- Exercise aim -
Count how many lines of the data include the string "with", then say that number and stop.

Input data START

Lemma arc_lookup arr i a : Forall (arc h) arr -> arr !! i = Some a -> arc h a.
Proof. intros Ha Hi. rewrite Forall_forall in Ha. by apply Ha, list_elem_of_lookup_2 with i. Qed.

Lemma gap_inner arr i a b :
  Forall (arc h) arr -> apart arr -> arr !! i = Some a -> arr !! S i = Some b ->
  gap_at arr i = r_start1 b - r_end1 a.
Proof.
  intros Ha Hap Hi Hj. unfold gap_at. pose proof (lookup_lt_Some _ _ _ Hj).
  rewrite Hi, Nat.mod_small, Nat.add_1_r, Hj by lia. unfold gap_after.
  pose proof (apart_lookup arr i (S i) a b Hap Hi Hj ltac:(lia)).
  destruct (arc_lookup _ _ _ Ha Hi) as (_ & _ & _ & -> & _). case_if_in_goal; lia.
Qed.

Lemma gap_outer arr a b :
  Forall (arc h) arr -> apart arr -> arr !! 0%nat = Some a -> arr !! pred (length arr) = Some b ->
  gap_at arr (pred (length arr)) = RING - r_end1 b + r_start1 a.
Proof.
  intros Ha Hap Hi Hj. unfold gap_at. pose proof (lookup_lt_Some _ _ _ Hj).
  replace (pred (length arr) + 1)%nat with (length arr) by lia. rewrite Nat.Div0.mod_same, Hi, Hj.
  destruct (arc_lookup _ _ _ Ha Hi) as (_ & _ & _ & _ & ? & _).
  destruct (arc_lookup _ _ _ Ha Hj) as (_ & _ & _ & E & ? & _). unfold gap_after. rewrite E.
  destruct (decide (pred (length arr) = 0%nat)) as [E0|E0].
  - rewrite E0 in Hj. simplify_eq. case_if_in_goal; lia.
  - pose proof (apart_lookup arr 0 (pred (length arr)) a b Hap Hi Hj ltac:(lia)). case_if_in_goal; lia.
Qed.

Lemma covers_start arr i a : Forall (arc h) arr -> arr !! i = Some a -> covers arr (r_start1 a).
Proof.
  intros Ha Hi. apply Exists_exists. exists a. split; [by apply list_elem_of_lookup_2 with i|].
  destruct (arc_lookup _ _ _ Ha Hi) as (_ & _ & _ & _ & ? & _). lia.
Qed.

(** An uncovered point between the first and the last arc lies between two
    neighbours. *)
Lemma between arr a b q :
  Forall (arc h) arr -> arr !! 0%nat = Some a -> arr !! pred (length arr) = Some b ->
  r_start1 a <= q < r_end1 b -> ~ covers arr q ->
  exists i x y, arr !! i = Some x /\ arr !! S i = Some y /\ r_end1 x <= q < r_start1 y.
Proof.
  revert a. induction arr as [|x [|y arr] IH]; intros a Ha E0 El Hq Hc; simpl in *; [done| |].
  - simplify_eq. exfalso. apply Hc, covers_one. lia.
  - simplify_eq. rewrite covers_cons in Hc. destruct (Z_lt_ge_dec q (r_start1 y)) as [Hy|Hy].
    + exists 0%nat, a, y. split_and!; try done. lia.
    + destruct (IH y) as (i & x' & y' & ?); [by apply Forall_inv_tail in Ha|done|done|lia|tauto|].
      by exists (S i), x', y'.
Qed.

(** A run of points of the ring that no arc covers lies in one gap. *)
Lemma run_in_gap arr q d :
  arr <> [] -> Forall (arc h) arr -> apart arr -> 0 <= q < RING -> 0 < d ->
  (forall k, 0 <= k < d -> ~ covers arr ((q + k) mod RING)) ->
  exists i, (i < length arr)%nat /\ d <= gap_at arr i.
Proof.
  intros Hne Ha Hap Hq Hd Hrun.
  assert (Hstop : forall e p, 0 <= e -> (q + e) mod RING = p -> covers arr p -> d <= e).
  { intros e p He Hp Hc. destruct (Z_le_gt_dec d e); [done|]. exfalso. apply (Hrun e); [lia|by rewrite Hp]. }
  assert (Hlen : (0 < length arr)%nat) by (destruct arr; [done|simpl; lia]).
  destruct (lookup_lt_is_Some_2 arr 0) as [a Ea]; [lia|].
  destruct (lookup_lt_is_Some_2 arr (pred (length arr))) as [b Eb]; [lia|].
  pose proof (arc_lookup _ _ _ Ha Ea) as (_ & _ & _ & _ & Hsa & Hea).
  pose proof (arc_lookup _ _ _ Ha Eb) as (_ & _ & _ & _ & Hsb & Heb).
  pose proof (gap_outer arr a b Ha Hap Ea Eb) as Hgo. pose proof (covers_start _ _ _ Ha Ea) as Hca.
  destruct (Z_lt_ge_dec q (r_start1 a)) as [H1|H1]; [|destruct (Z_lt_ge_dec q (r_end1 b)) as [H2|H2]].
  - exists (pred (length arr)). split; [lia|]. rewrite Hgo.
    specialize (Hstop (r_start1 a - q) (r_start1 a) ltac:(lia)). rewrite Zplus_minus, Z.mod_small in Hstop by lia.
    specialize (Hstop eq_refl Hca). lia.
  - destruct (between arr a b q) as (i & x & y & Ex & Ey & Hxy); [done|done|done|lia| |].
    { intros Hc. apply (Hrun 0); [lia|]. by rewrite Z.add_0_r, Z.mod_small by lia. }
    exists i. split; [by apply lookup_lt_Some in Ex|]. rewrite (gap_inner arr i x y) by done.
    pose proof (arc_lookup _ _ _ Ha Ey) as (_ & _ & _ & _ & Hsy & Hey).
    specialize (Hstop (r_start1 y - q) (r_start1 y) ltac:(lia)). rewrite Zplus_minus, Z.mod_small in Hstop by lia.
    specialize (Hstop eq_refl (covers_start _ _ _ Ha Ey)). lia.
  - exists (pred (length arr)). split; [lia|]. rewrite Hgo.
    specialize (Hstop (RING - q + r_start1 a) (r_start1 a) ltac:(lia)).
    replace (q + (RING - q + r_start1 a)) with (r_start1 a + 1 * RING) in Hstop by lia.
    rewrite Z.mod_add, Z.mod_small in Hstop by lia. specialize (Hstop eq_refl Hca). lia.
Qed.

(** ** The result *)

(** The narrowest arc of the ring around [l]: it covers [l], and a run of points
    free of [l] is no longer than what the arc leaves out. *)
Definition tight_cover (l : list Range) (r : Range) : Prop :=
  (forall p, 0 <= p < RING -> covers l p -> contains r p = true) /\
  (forall q d, 0 <= q < RING -> 0 < d -> (forall k, 0 <= k < d -> ~ covers l ((q + k) mod RING)) ->
     d <= RING - r_width r).

Definition ring_minus_largest (merged : list Range) (r : Range) : Prop :=
  exists i, (i < length merged)%nat /\ (forall k, (k < length merged)%nat -> gap_at merged k <= gap_at merged i) /\
    exists a, merged !! ((i + 1) mod length merged)%nat = Some a /\
      r_start1 r = r_start1 a /\ r_width r = RING - gap_at merged i /\ shape r /\ r_type r = U32.

Lemma covers_inv arr p :
  Forall (arc h) arr -> covers arr p ->
  exists k a, arr !! k = Some a /\ r_start1 a <= p < r_end1 a.
Proof.
  intros Ha (a & Hin & Hp)%Exists_exists. apply list_elem_of_lookup in Hin as [k Hk]. by exists k, a.
Qed.

Lemma ring_minus_largest_tight merged r :
  merged <> [] -> Forall (arc h) merged -> apart merged -> ring_minus_largest merged r ->
  tight_cover merged r.
Proof.
  intros Hne Ha Hap (i & Hi & Hmax & a & Ea & Es & Ew & Hs & Ht). split.
  - intros p Hp Hc. destruct (covers_inv _ _ Ha Hc) as (k & x & Ex & Hx).
    pose proof (arc_lookup _ _ _ Ha Ex) as (_ & _ & _ & _ & Hsx & Hex).
    pose proof (arc_lookup _ _ _ Ha Ea) as (_ & _ & _ & _ & Hsa & Hea).
    pose proof (lookup_lt_Some _ _ _ Ex) as Hk.
    rewrite shape_contains by (rewrite ?Ht; done || lia). rewrite Ht, Es, Ew.
    destruct (decide (S i = length merged)) as [Elast|Hnl].
    + replace i with (pred (length merged)) in * by lia.
      replace (pred (length merged) + 1)%nat with (length merged) in Ea by lia.
      rewrite Nat.Div0.mod_same in Ea.
      destruct (lookup_lt_is_Some_2 merged (pred (length merged))) as [b Eb]; [lia|].
      rewrite (gap_outer merged a b) by done.
      assert (r_start1 a <= r_start1 x).
      { destruct k; [naive_solver lia|]. pose proof (apart_lookup _ _ _ _ _ Hap Ea Ex ltac:(lia)). lia. }
      assert (r_end1 x <= r_end1 b).
      { destruct (decide (k = pred (length merged))) as [->|]; [naive_solver lia|].
        pose proof (apart_lookup _ _ _ _ _ Hap Ex Eb ltac:(lia)).
        pose proof (arc_lookup _ _ _ Ha Eb) as (_ & _ & _ & _ & ? & _). lia. }
      rewrite Z.mod_small by lia. lia.
    + rewrite Nat.mod_small, Nat.add_1_r in Ea by lia.
      destruct (lookup_lt_is_Some_2 merged i) as [b Eb]; [lia|]. rewrite (gap_inner merged i b a) by done.
      pose proof (arc_lookup _ _ _ Ha Eb) as (_ & _ & _ & _ & Hsb & _).
      destruct (Nat.le_gt_cases k i) as [Hki|Hki].
      * assert (r_end1 x <= r_end1 b).
        { destruct (decide (k = i)) as [->|]; [naive_solver lia|].
          pose proof (apart_lookup _ _ _ _ _ Hap Ex Eb ltac:(lia)). lia. }
        pose proof (apart_lookup _ _ _ _ _ Hap Eb Ea ltac:(lia)).
        rewrite <- (Z.mod_add _ 1) by lia. rewrite Z.mul_1_l, Z.mod_small by lia. lia.
      * assert (r_start1 a <= r_start1 x).
        { destruct (decide (k = S i)) as [->|]; [naive_solver lia|].
          pose proof (apart_lookup _ _ _ _ _ Hap Ea Ex ltac:(lia)). lia. }
        pose proof (apart_lookup _ _ _ _ _ Hap Eb Ea ltac:(lia)). rewrite Z.mod_small by lia. lia.
  - intros q d Hq Hd Hrun. destruct (run_in_gap merged q d) as (k & Hk & Hdk); try done.
    specialize (Hmax k Hk). lia.
Qed.

Lemma arc_shape m : arc h m -> shape m.
Proof. intros (E & _ & ? & ? & ? & ? & ?). apply shape_single; rewrite ?E; lia || done. Qed.

(** Taking the ring minus the largest gap of two or more arcs. *)
Lemma second_pass merged :
  (1 < length merged)%nat -> Forall (arc h) merged -> apart merged ->
  let '(G, o) := largest_gap_loop RING 0 merged 0 merged (0, None) in
  exists a, o ≫= (merged !!.) = Some a /\
    forall random mode, exists r,
      new_Range U32 {| p_id := None; p_random := random; p_offset := r_start1 a; p_width := RING - G;
        p_mode := Some mode; p_timestamp := None; p_owner := publicKeyHash h |} = Val r /\
      ring_minus_largest merged r.
Proof.
  intros Hlen Ha Hap. pose proof (largest_gap_loop_spec merged merged 0 (0, None) eq_refl eq_refl) as Hspec.
  destruct (largest_gap_loop _ _ _ _ _ _) as [G o]. destruct Hspec as (H0 & Hmax & Hwhich). simpl in H0.
  destruct (lookup_lt_is_Some_2 merged 0) as [a0 E0]; [lia|].
  destruct (lookup_lt_is_Some_2 merged 1) as [a1 E1]; [lia|].
  pose proof (gap_inner merged 0 a0 a1 Ha Hap E0 E1) as Hg0.
  pose proof (apart_lookup _ _ _ _ _ Hap E0 E1 ltac:(lia)). pose proof (Hmax 0%nat ltac:(lia)).
  destruct Hwhich as [[= -> ->]|(k & Hk & -> & EG)]; [lia|].
  destruct (lookup_lt_is_Some_2 merged ((k + 1) mod length merged)) as [a Ea]; [apply Nat.mod_upper_bound; lia|].
  exists a. split; [done|]. intros random mode.
  pose proof (arc_lookup _ _ _ Ha Ea) as (_ & _ & _ & _ & Hsa & Hea & _).
  assert (HG : G <= RING).
  { rewrite EG. unfold gap_at. rewrite Ea. destruct (lookup_lt_is_Some_2 merged k) as [b Eb]; [lia|].
    rewrite Eb. pose proof (arc_lookup _ _ _ Ha Eb) as (_ & _ & _ & Ee & Hsb & _). unfold gap_after. rewrite Ee.
    case_if_in_goal; lia. }
  destruct (new_Range_shape U32 {| p_id := None; p_random := random; p_offset := r_start1 a; p_width := RING - G;
    p_mode := Some mode; p_timestamp := None; p_owner := publicKeyHash h |} h) as (r & E & Hs & Ht & Es & Ew & _);
    simpl; [by rewrite bool_decide_false by done|lia|lia|].
  exists r. split; [done|]. exists k. split; [lia|]. split; [intros j Hj; rewrite <- EG; apply Hmax; lia|].
  exists a. rewrite <- EG. done.
Qed.

Lemma sorted_input (l : list Range) :
  Forall (arc h) l ->
  exists merged, foldM (merge_step U32) [] (js_sort range_cmp l) = Val merged /\
    Forall (arc h) merged /\ apart merged /\ (forall p, covers merged p <-> covers l p) /\
    (l <> [] -> merged <> []).
Proof.
  intros Hl. assert (Hcmp : Comparator range_cmp).
  { split; intros; unfold range_cmp in *; case_ifs_all; lia. }
  destruct (first_pass (js_sort range_cmp l) []) as (merged & E & H1 & H2 & H3 & H4).
  - constructor.
  - constructor.
  - by intros a c ?%elem_of_nil.
  - by rewrite (js_sort_perm range_cmp l).
  - by apply js_sort_sorted.
  - exists merged. split_and!; try done.
    + intros p. rewrite H3. unfold covers. rewrite Exists_nil, !Exists_exists.
      setoid_rewrite (js_sort_elem range_cmp). tauto.
    + intros Hne. apply H4. right. intros E0. apply (f_equal length) in E0.
      rewrite js_sort_length in E0. by destruct l.
Qed.

Lemma tight_cover_covers l k r : (forall p, covers l p <-> covers k p) -> tight_cover l r -> tight_cover k r.
Proof.
  intros E [H1 H2]. split.
  - intros p Hp Hc. by apply H1, E.
  - intros q d Hq Hd Hrun. apply (H2 q); [done|done|]. intros j Hj. rewrite E. by apply Hrun.
Qed.

Lemma ring_minus_single m : arc h m -> ring_minus_largest [m] m.
Proof.
  intros Hm. exists 0%nat. split; [simpl; lia|]. split; [intros [|k] Hk; simpl in *; lia|].
  exists m. split; [done|]. split; [done|]. split; [|split; [by apply arc_shape|apply Hm]].
  pose proof (gap_outer [m] m m) as Hg. simpl in Hg. rewrite Hg; [|by constructor|by repeat constructor|done|done].
  destruct Hm as (_ & _ & _ & _ & _ & _ & ->). lia.
Qed.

Input data END

- Answer below -
6